Records for the task Start Marker

(** C4. One call of [uvm_tools_inc_counter] with a positive amount, seen
    from a subscriber [c] on the list of the counter: its accumulator for
    that counter moves by [amount] once, or not at all, and nothing else
    of the subscriber changes. For the CPU page-fault counter it moves
    exactly when the all-processors rule applies ([c] is an all-processors
    subscriber and the identity is the default CPU identity) or the
    identity is the subscriber's own; when both hold it still moves once.
    For every other counter an all-processors subscriber moves whatever
    the identity, and a specific-processor subscriber moves exactly when
    the identity is its own. *)
Theorem inc_counter_one_rule (tools : uvm_va_space_tools_t) (counter : nat)
    (amount : Z) (proc : NvProcessorUuid)
    (trackers : gmap nat uvm_tools_event_tracker_t)
    (p : nat) (t : uvm_tools_event_tracker_t) (c : uvm_tools_counter_t) :
  NoDup (tools_counters tools !!! counter) →
  p ∈ tools_counters tools !!! counter →
  trackers !! p = Some t → body t = inr c →
  (0 < amount)%Z →
  let moved := alter (λ v, wrap64 (v + amount)%Z) counter (counters c) in
  ∃ c', uvm_tools_inc_counter tools counter amount proc trackers !! p
          = Some (Tracker (uvm_file t) (inr c'))
    ∧ (counters c' = moved ∨ counters c' = counters c)
    ∧ subscribed_counters c' = subscribed_counters c
    ∧ all_processors c' = all_processors c ∧ processor c' = processor c
    ∧ (∀ v, counters c !! counter = Some v →
            moved !! counter = Some (wrap64 (v + amount)%Z))
    ∧ (counter = UvmCounterNameCpuPageFaultCount →
         ((all_processors c = true ∧ proc = NV_PROCESSOR_UUID_CPU_DEFAULT)
          ∨ processor c = proc → counters c' = moved)
         ∧ (¬ ((all_processors c = true ∧ proc = NV_PROCESSOR_UUID_CPU_DEFAULT)
               ∨ processor c = proc) → counters c' = counters c))
    ∧ (counter ≠ UvmCounterNameCpuPageFaultCount →
         (all_processors c = true → counters c' = moved)
         ∧ (all_processors c = false →
              (processor c = proc → counters c' = moved)
              ∧ (processor c ≠ proc → counters c' = counters c))).
Proof.
  intros Hnd Hin Ht Hc Hpos. cbv zeta.
  eexists. split; [by eapply inc_counter_lookup|].
  split; [by destruct (counter_applies counter proc c); [left|right]|].
  split; [by destruct (counter_applies _ _ _)|].
  split; [by destruct (counter_applies _ _ _)|].
  split; [by destruct (counter_applies _ _ _)|].
  split; [intros v Hv; by rewrite list_lookup_alter_eq, Hv|].
  split.
  - intros ->. split.
    + intros Hr. apply counter_applies_cpu_fault in Hr. by rewrite Hr.
    + intros Hr. destruct (counter_applies _ _ _) eqn:E; [|done].
      by apply counter_applies_cpu_fault in E.
  - intros Hne. split; [|intros Hall; split].
    + intros Hall.
      assert (counter_applies counter proc c = true) as ->; [|done].
      apply counter_applies_other; auto.
    + intros Hp.
      assert (counter_applies counter proc c = true) as ->; [|done].
      apply counter_applies_other; auto.
    + intros Hp. destruct (counter_applies _ _ _) eqn:E; [|done].
      apply counter_applies_other in E; [|done]. destruct E; congruence.
Qed.
(** [addr_exp] agrees with the reference pass that takes the terms by [cut]:
    same status, and the value stored is the one the pass gives. *)
Definition single_pass {E} (cut : list ascii -> list ascii)
    (stab_get : list ascii -> option Z) (st : pstate E) (text : list ascii) : Prop :=
  match Spec.eval stab_get cut (c_str text) with
  | Spec.Value a =>
      status (addr_exp stab_get text st) = 0%Z
      /\ stored (addr_exp stab_get text st) = Some a
  | Spec.ExpressionError _ =>
      status (addr_exp stab_get text st) = (-1)%Z
      /\ stored (addr_exp stab_get text st) = None
  end.

(** How many times a byte occurs. *)
Fixpoint count_byte (c : ascii) (s : list ascii) : nat :=
  match s with
  | [] => 0
  | x :: s' => (if Ascii.eqb x c then 1 else 0) + count_byte c s'
  end.

(* ===================================================================== *)
(** ** Data of the examples                                                 *)
(* ===================================================================== *)

(** A symbol table with [a = 5], [b = 3] and [c = 2]. *)
Definition abc_stab (name : list ascii) : option Z :=
  match name with
  | [c] =>
      if Ascii.eqb c "a" then Some 5%Z
      else if Ascii.eqb c "b" then Some 3%Z
      else if Ascii.eqb c "c" then Some 2%Z
      else None
  | _ => None
  end.

(** The empty symbol table. *)
Definition no_stab (name : list ascii) : option Z := None.

(** A term one character longer than the buffer holds: 62 zeros, 7, z. *)
Definition long_term : list ascii := replicate 62 "0"%char ++ bytes "7z".

(** A handler that fails: it writes to the error stream and returns -1. *)
Definition failing_handler {E} (arg : cursor) (st : pstate E) : Z * cursor * pstate E :=
  ((-1)%Z, arg, fprintf_stderr (bytes "failed" ++ [newline]) st).

Definition demo_commands : list (command unit) :=
  [mk_command (bytes "help") failing_handler []].

(** A handler that records the interactive flag it runs under. *)
Definition log_flag (arg : cursor) (st : pstate (list Z)) : Z * cursor * pstate (list Z) :=
  (0%Z, arg,
   mk_pstate (option_list st) (interactive_call st) (token_buf st) (token_len st)
             (token_mult st) (token_sum st) (stderr st) (is_interactive st :: ext st)).

Definition inner_commands : list (command (list Z)) :=
  [mk_command (bytes "inner") log_flag []].

(** A handler that dispatches a command of its own, not interactive, and
    records the flag once that returns. *)
Definition outer_handler (arg : cursor) (st : pstate (list Z))
  : Z * cursor * pstate (list Z) :=
  let '(_, _, st) := process_command inner_commands (bytes "inner") 0 st in
  log_flag arg st.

Records for the task End Marker

Using the records above, restate word for word the lines from the one with "(stab_get : list" through the one with "(** How many times a byte occurs. *)", both included.

    (stab_get : list ascii -> option Z) (st : pstate E) (text : list ascii) : Prop :=
  match Spec.eval stab_get cut (c_str text) with
  | Spec.Value a =>
      status (addr_exp stab_get text st) = 0%Z
      /\ stored (addr_exp stab_get text st) = Some a
  | Spec.ExpressionError _ =>
      status (addr_exp stab_get text st) = (-1)%Z
      /\ stored (addr_exp stab_get text st) = None
  end.

(** How many times a byte occurs. *)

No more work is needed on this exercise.